Although it’s Senate Democrats who are refusing to debate and vote on a House plan to fund the Federal Aviation Administration through September 16, the New York Times editorial board today followed the lead of Democrats and MSNBC in slamming Republicans as “hostage” takers.
“Republicans, who are experts at such maneuvers, have been holding the reauthorization of the F.A.A. hostage for months, trying to get Democrats in the Senate to agree to weaken transportation workers’ rights,” today’s Times editorial groused. That’s a considerable escalation in rhetoric from the Times’s July 28 editorial which hit the Republican stance on FAA funding as a “sorry and cynical tale.”
Yet the alleged union-busting language is absent in stopgap House-passed legislation that would fund the FAA long enough to cover Congress’s August recess, as Ashley Halsey III of the Washington Post noted this morning (emphasis mine):
There have been 20 short-term funding bills for the FAA since September 2007. Even when Democrats controlled both chambers, agreement on long-term funding was elusive. When the Republican-led House passed the 21st extension last month, it tacked on provisions about rural airports intended to cause discomfort for Senate Democrats.

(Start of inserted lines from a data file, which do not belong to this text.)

(** The first update of a fresh controller. *)
Lemma update_changes_one_value_witness :
  let s' := state_of (update_local_q_table init dp1 host1 host2 port3 1%float) in
  wf init
  /\ update_local_q_table init dp1 host1 host2 port3 1%float = Return tt s'
  /\ lookup3 (local_table s' dp1) host1 host2 port3 = Some (q_update 0 1 0)
  /\ forall src' dst' a', (src', dst', a') <> (host1, host2, port3) ->
       lookup3 (local_table s' dp1) src' dst' a' = lookup3 (local_table init dp1) src' dst' a'.
Proof.
  set (s' := state_of _).
  assert (Hret : update_local_q_table init dp1 host1 host2 port3 1%float = Return tt s')
    by reflexivity.
  destruct (@update_changes_one_value init dp1 host1 host2 port3 1%float s' wf_init Hret)
    as (_ & _ & H1 & H2 & _).
  exact (conj wf_init (conj Hret (conj H1 H2))).
Defined.

(** X8: an update raises only [TypeError], and only when line 95 finds a
    next state (the destination is the source, or has a row with at least one
    entry in the datapath's table).  It raises after lines 86-92 have run:
    the datapath is registered and its table has an entry for the flow, but
    no value of any table, and no trust score, has changed. *)
Theorem failed_update_stores_no_value (s : state) (dp : dpid) (src dst : addr)
  (act : action) (reward : float) (e : exn) (s' : state) :
  wf s -> update_local_q_table s dp src dst act reward = Raise e s' ->
  e = TypeError
  /\ (dst = src \/ dvalues (dget_or dst [] (local_table s dp)) <> [])
  /\ dmem dp (q_values s') = true
  /\ has_flow (local_table s' dp) src dst = true
  /\ (forall dp' src' dst' a',
        lookup3 (local_table s' dp') src' dst' a' = lookup3 (local_table s dp') src' dst' a')
  /\ global_table s' = global_table s
  /\ trust_values s' = trust_values s.
Proof.
  intros Hwf Hraise.
  destruct (update_local_q_table_frame dp src dst act reward Hwf) as [Hg Hl].
  pose proof (update_local_q_table_trust s dp src dst act reward) as Ht.
  rewrite Hraise in Hg, Hl, Ht. simpl in Hg, Hl, Ht.
  destruct (update_local_q_table_cases dp src dst act reward Hwf)
    as [(_ & _ & s'' & E & _)|(Hnext & s'' & E & Hmem & Hloc)];
    rewrite Hraise in E; [discriminate|].
  injection E as -> <-.
  repeat split; auto.
  - rewrite Hloc. apply ensure_flow_mem.
  - intros dp' src' dst' a'. destruct (Z.eq_dec dp' dp) as [->|Hne].
    + now rewrite Hloc, lookup3_ensure_flow.
    + now rewrite Hl.
Qed.

(** A flow from a host to itself, on a fresh controller. *)
Lemma failed_update_stores_no_value_witness :
  let s' := state_of (update_local_q_table init dp1 host1 host1 port3 1%float) in
  wf init
  /\ update_local_q_table init dp1 host1 host1 port3 1%float = Raise TypeError s'
  /\ dmem dp1 (q_values s') = true
  /\ has_flow (local_table s' dp1) host1 host1 = true
  /\ forall dp' src' dst' a',
       lookup3 (local_table s' dp') src' dst' a' = lookup3 (local_table init dp') src' dst' a'.
Proof.
  set (s' := state_of _).
  assert (Hraise : update_local_q_table init dp1 host1 host1 port3 1%float
                   = Raise TypeError s') by reflexivity.
  destruct (@failed_update_stores_no_value init dp1 host1 host1 port3 1%float
              TypeError s' wf_init Hraise) as (_ & _ & H1 & H2 & H3 & _).
  exact (conj wf_init (conj Hraise (conj H1 (conj H2 H3)))).
Defined.

(** ** The footprint of the aggregation *)

(** X9: aggregation neither drops nor invents a key of the global table:
    afterwards the global table has a value for [(src, dst, action)] exactly
    when it had one before or some datapath's table has one; and the value
    of a key that no datapath's table holds is the one it was. *)
Theorem aggregate_footprint (s : state) (src dst : addr) (a : action) :
  wf s ->
  (lookup3 (global_table (aggregate_global_q_values s)) src dst a = None
   <-> lookup3 (global_table s) src dst a = None
       /\ forall dp, lookup3 (local_table s dp) src dst a = None)
  /\ ((forall dp, lookup3 (local_table s dp) src dst a = None) ->
      lookup3 (global_table (aggregate_global_q_values s)) src dst a
      = lookup3 (global_table s) src dst a).
Proof.
  intros Hwf.
  assert (Hagg : lookup3 (global_table (aggregate_global_q_values s)) src dst a
                 = fold_left merge1 (local_values s src dst a)
                     (lookup3 (global_table s) src dst a)).
  { unfold global_table, aggregate_global_q_values, local_values. simpl.
    apply lookup3_aggregate_fold;
      [apply (wf_global Hwf) | now apply wf_global_not_local | apply (wf_tables Hwf)]. }
  rewrite Hagg, fold_merge1_None, (local_values_nil src dst a Hwf). split.
  - tauto.
  - intros Hnone. apply (local_values_nil src dst a Hwf) in Hnone. now rewrite Hnone.
Qed.

(** The two reports: the key they share appears in the global table, a key
    of another port does not. *)
Lemma aggregate_footprint_witness :
  wf two_reports
  /\ lookup3 (global_table (aggregate_global_q_values two_reports)) host1 host2 port3
     <> None
  /\ lookup3 (global_table (aggregate_global_q_values two_reports)) host1 host2 OFPP_FLOOD
     = None.
Proof.
  pose proof (wf_reachable two_reports_reachable) as Hwf.
  destruct (@aggregate_footprint two_reports host1 host2 port3 Hwf) as [H1 _].
  destruct (@aggregate_footprint two_reports host1 host2 OFPP_FLOOD Hwf) as [H2 _].
  split; [exact Hwf | split].
  - intros F. apply H1 in F. destruct F as [_ F]. specialize (F dp1). discriminate F.
  - apply H2. split; [reflexivity|]. intros dp.
    destruct (Z.eq_dec dp dp1) as [->|N1]; [reflexivity|].
    destruct (Z.eq_dec dp dp2) as [->|N2]; [reflexivity|].
    unfold local_table, two_reports. simpl.
    destruct (Z.eqb_spec dp dp1); [contradiction|].
    destruct (Z.eqb_spec dp dp2); [contradiction|]. reflexivity.
Defined.
(** Data passes the checks of the engine, and validated against itself it
    lists nothing but [false]. *)
Lemma plain_data_ok (ps : pschema) :
  plain_data ps = true ->
  well_formed ps = true /\
  forall k o, In o (outcomes ps (value_of ps) k) -> truthy (snd o) = false.
Proof.
  induction ps as [id f|props IH|items IH|p] using pschema_holds; cbn [plain_data].
  - discriminate.
  - intros H. apply andb_prop in H. destruct H as [Hd Hall].
    apply distinct_NoDup in Hd. rewrite forallb_forall in Hall.
    rewrite Forall_forall in IH.
    assert (Hkeys : forallb (fun e : key * pschema => negb (reserved (fst e))) props
                    = true).
    { apply forallb_forall. intros e He. specialize (Hall e He).
      now apply andb_prop in Hall. }
    split.
    + cbn [well_formed]. apply andb_true_intro. split.
      * unfold object_schema_ok.
        replace (map (fun e : key * pschema => (fst e, schema_value (embed (snd e)))) props)
          with (map (on_snd value_of) props) by reflexivity.
        rewrite !lookup_map.
        rewrite !(lookup_not_reserved _ props) by (reflexivity || exact Hkeys).
        cbn. apply negb_true_iff. rewrite existsb_map_ext with (q := fun e =>
          match fst e with KSym id => Nat.eqb id symbols.end_ | KStr _ => false end)
          by reflexivity.
        destruct (existsb _ props) eqn:E; [|reflexivity].
        apply existsb_exists in E. destruct E as ([[s|id] sub] & He & Hk);
          [discriminate Hk|].
        cbn in Hk. apply Nat.eqb_eq in Hk. subst id.
        specialize (Hall _ He). now apply andb_prop in Hall.
      * apply forallb_forall. intros e He. specialize (Hall e He).
        apply andb_prop in Hall. now apply (IH e He).
    + intros k o. cbn [outcomes]. rewrite value_of_PObj. unfold object_outcomes.
      cbn [matchers.object own_members spec_member object_get].
      rewrite in_app_iff, !in_flat_map. intros [(e & He & Ho)|(e & He & Ho)].
      * apply filter_In in He. destruct He as [He _].
        apply In_allEntries in He. apply in_map_iff in He.
        destruct He as ([k0 sub] & <- & Hin). cbn [fst snd] in Ho.
        apply in_map_iff in Ho. destruct Ho as (o' & <- & Ho'). cbn [under snd].
        assert (Em : match lookup k0 (map (on_snd value_of) props) with
                     | Some x => x
                     | None => inherited VObjectPrototype k0
                     end = value_of sub).
        { rewrite lookup_map. now rewrite (In_lookup_Some _ _ _ Hd Hin). }
        rewrite Em in Ho'.
        specialize (Hall _ Hin). apply andb_prop in Hall.
        exact (proj2 (IH _ Hin (proj2 Hall)) _ _ Ho').
      * exfalso. apply filter_In in He. destruct He as [He Hk].
        apply In_allEntries in He. apply in_map_iff in He.
        destruct He as ([k0 sub] & <- & Hin). cbn [fst on_snd] in Hk.
        unfold has_key in Hk.
        replace (map (fun e : key * pschema =>
                        (fst e, (schema_value (embed (snd e)), outcomes (snd e)))) props)
          with (map (on_snd (fun sub => (schema_value (embed sub), outcomes sub))) props)
          in Hk by reflexivity.
        rewrite lookup_map, (In_lookup_Some _ _ _ Hd Hin) in Hk. discriminate Hk.
  - intros Hall. rewrite forallb_forall in Hall. rewrite Forall_forall in IH.
    assert (Hsome : forall o, In o items -> exists sub, o = Some sub /\ plain_data sub = true).
    { intros [sub|] Ho; specialize (Hall _ Ho); [eauto | discriminate Hall]. }
    assert (Hvals : item_values (map (option_map embed) items)
                    = map (option_map value_of) items).
    { unfold item_values. rewrite map_map. apply map_ext. now intros [sub|]. }
    assert (Hreg : regular_length (map (option_map value_of) items) = List.length items).
    { rewrite regular_length_all; [apply length_map|].
      intros o Ho. apply in_map_iff in Ho. destruct Ho as (o' & <- & Ho').
      destruct (Hsome _ Ho') as (sub & -> & Hs). now apply plain_value_of. }
    split.
    + cbn [well_formed]. apply andb_true_intro. split.
      * unfold array_schema_ok. apply andb_true_intro. split.
        -- apply negb_true_iff. fold misplaced_symbol. rewrite Hvals.
           destruct (existsb _ _) eqn:E; [|reflexivity].
           apply existsb_exists in E. destruct E as (o & Ho & Hm).
           apply in_map_iff in Ho. destruct Ho as (o' & <- & Ho').
           destruct (Hsome _ Ho') as (sub & -> & Hs).
           cbn [option_map] in Hm. now rewrite (proj2 (plain_value_of _ Hs)) in Hm.
        -- apply negb_true_iff. unfold malformed, after_marker. rewrite Hvals, Hreg.
           rewrite skipn_all2 by (rewrite length_map; lia). reflexivity.
      * apply forallb_forall. intros o Ho.
        destruct (Hsome _ Ho) as (sub & -> & Hs). now apply (IH _ Ho).
    + intros k o. cbn [outcomes]. rewrite value_of_PArr. unfold array_outcomes.
      cbn [matchers.array array_length]. rewrite map_map.
      replace (map (fun x => option_map fst
                      (option_map (fun sub => (schema_value (embed sub), outcomes sub)) x))
                 items)
        with (map (option_map value_of) items)
        by (apply map_ext; now intros [sub|]).
      rewrite Hreg, length_map, Nat.sub_diag. cbn [seq flat_map]. rewrite app_nil_r.
      rewrite in_flat_map. intros (i & Hi & Ho). apply in_seq in Hi.
      rewrite nth_error_map in Ho.
      destruct (nth_error items i) as [[sub|]|] eqn:E; cbn [option_map] in Ho;
        try destruct Ho.
      apply in_map_iff in Ho. destruct Ho as (o' & <- & Ho'). cbn [under snd snd] in *.
      assert (Hin : In (Some sub) items) by (eapply nth_error_In; exact E).
      assert (Ee : item (map (option_map value_of) items) i = value_of sub).
      { unfold item. now rewrite nth_error_map, E. }
      rewrite Ee in Ho'.
      exact (proj2 (IH _ Hin (Hall _ Hin)) _ _ Ho').
  - intros Hp. split; [reflexivity|]. intros k o. cbn [outcomes].
    intros [<-|[]]. cbn [snd truthy]. unfold value_of. cbn [embed schema_value].
    cbn [strict_neq_prim]. apply negb_false_iff, prim_strict_eq_iff.
    split; [reflexivity|]. intros ->. discriminate Hp.
Qed.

This, said House transportation committee Chairman John L. Mica (R-Fla.), was done in the hope that an unpalatable extension might motivate senators to settle the differences between the long-term FAA funding bills passed by the House and the Senate this year.
But the Senate balked, demanding a “clean” bill.

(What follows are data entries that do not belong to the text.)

(** C8. After the MSB byte at 0x11, the handler of the LSB byte at 0x12 emits
    one block annotation whose value is theta / 4 for
    theta = (MSB << 2) + (LSB >> 6), less 1024 when that sum is 512 or more,
    the MSB being the raw byte: theta is the signed 10-bit reading, the text
    emitted reads back as 25 * theta hundredths, and the bytes 0x19, 0xC0
    give theta = 103, rendered 25.75. *)
Theorem temperature_block_value
  (b : Z) (rw : string) (d : Decoder)
  (Hready : ready d) (Hblock : inblock d = 0x11)
  (Hmsb : 0 <= tempMSB d < 256) (Hlsb : 0 <= b < 256) :
  let raw := Z.shiftl (tempMSB d) 2 + Z.shiftr b 6 in
  let theta := if raw >=? 512 then raw - 1024 else raw in
  (exists d' l txt,
     handle_reg_0x12 b rw d = inr (tt, d') /\
     out d' = out d ++ l /\
     in_row RowBlockData l =
       [mkAnnotation (startreg d) (es d) BLOCK_TEMPERATURE
          [(rw ++ " block data: Temperature: " ++ txt)%string]] /\
     txt = fmt_2f_quarters theta /\
     read_hundredths txt = Some (25 * theta)) /\
  theta = 4 * tempMSB d + b / 64 - (if tempMSB d <? 128 then 0 else 1024) /\
  -512 <= theta < 512 /\
  (tempMSB d = 0x19 -> b = 0xC0 ->
   theta = 103 /\ fmt_2f_quarters theta = "25.75"%string).
Proof.
  intros raw theta.
  assert (Htheta :
    theta = 4 * tempMSB d + b / 64 - (if tempMSB d <? 128 then 0 else 1024) /\
    -512 <= theta < 512).
  { subst theta raw.
    rewrite Z.shiftl_mul_pow2, Z.shiftr_div_pow2 by lia.
    change (2 ^ 2) with 4. change (2 ^ 6) with 64.
    assert (Hq : 0 <= b / 64 < 4).
    { split; [apply Z.div_pos; lia | apply Z.div_lt_upper_bound; lia]. }
    rewrite Z.geb_leb.
    destruct (Z.ltb_spec (tempMSB d) 128);
      destruct (Z.leb_spec 512 (tempMSB d * 4 + b / 64)); lia. }
  split; [ | split; [apply Htheta | split; [apply Htheta | ]]].
  - destruct Hready as [Hb Hd].
    destruct (eight_entries _ Hb) as (b0&b1&b2&b3&b4&b5&b6&b7&tl&E).
    unfold handle_reg_0x12, putr_each.
    repeat run_step E. rewrite Hblock. change (17 =? 17) with true. cbv iota.
    repeat run_step E. run_last.
    do 2 eexists. exists (fmt_2f_quarters theta).
    split; [reflexivity | split; [out_shape | split; [ | split]]].
    + cbn. reflexivity.
    + reflexivity.
    + apply fmt_2f_quarters_reads. apply Htheta.
  - intros Hm Hl. subst theta raw. rewrite Hm, Hl. split; reflexivity.
Qed.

That brought to the fore the more contentious issue: The House’s long-term funding bill seeks to undo a new rule that makes it easier for unions to organize airline employees.
It is on that issue — which is not even included in the House extension bill — that Mica, Speaker John A. Boehner (Ohio) and other House Republicans are standing fast.
Even lawmakers who carried the debate to the Senate floor last week conflated and confused the issues and the different bills, so much so that aides more than once passed slips of paper to them so they could make corrections mid-debate.
What the short-term funding bill would do, however, is to end costly taxpayer subsidies to some lightly-trafficked rural airports, including one in Ely, Nevada, Majority Leader Harry Reid’s home state, where taxpayers pay $3,700 for every passenger who flies through there.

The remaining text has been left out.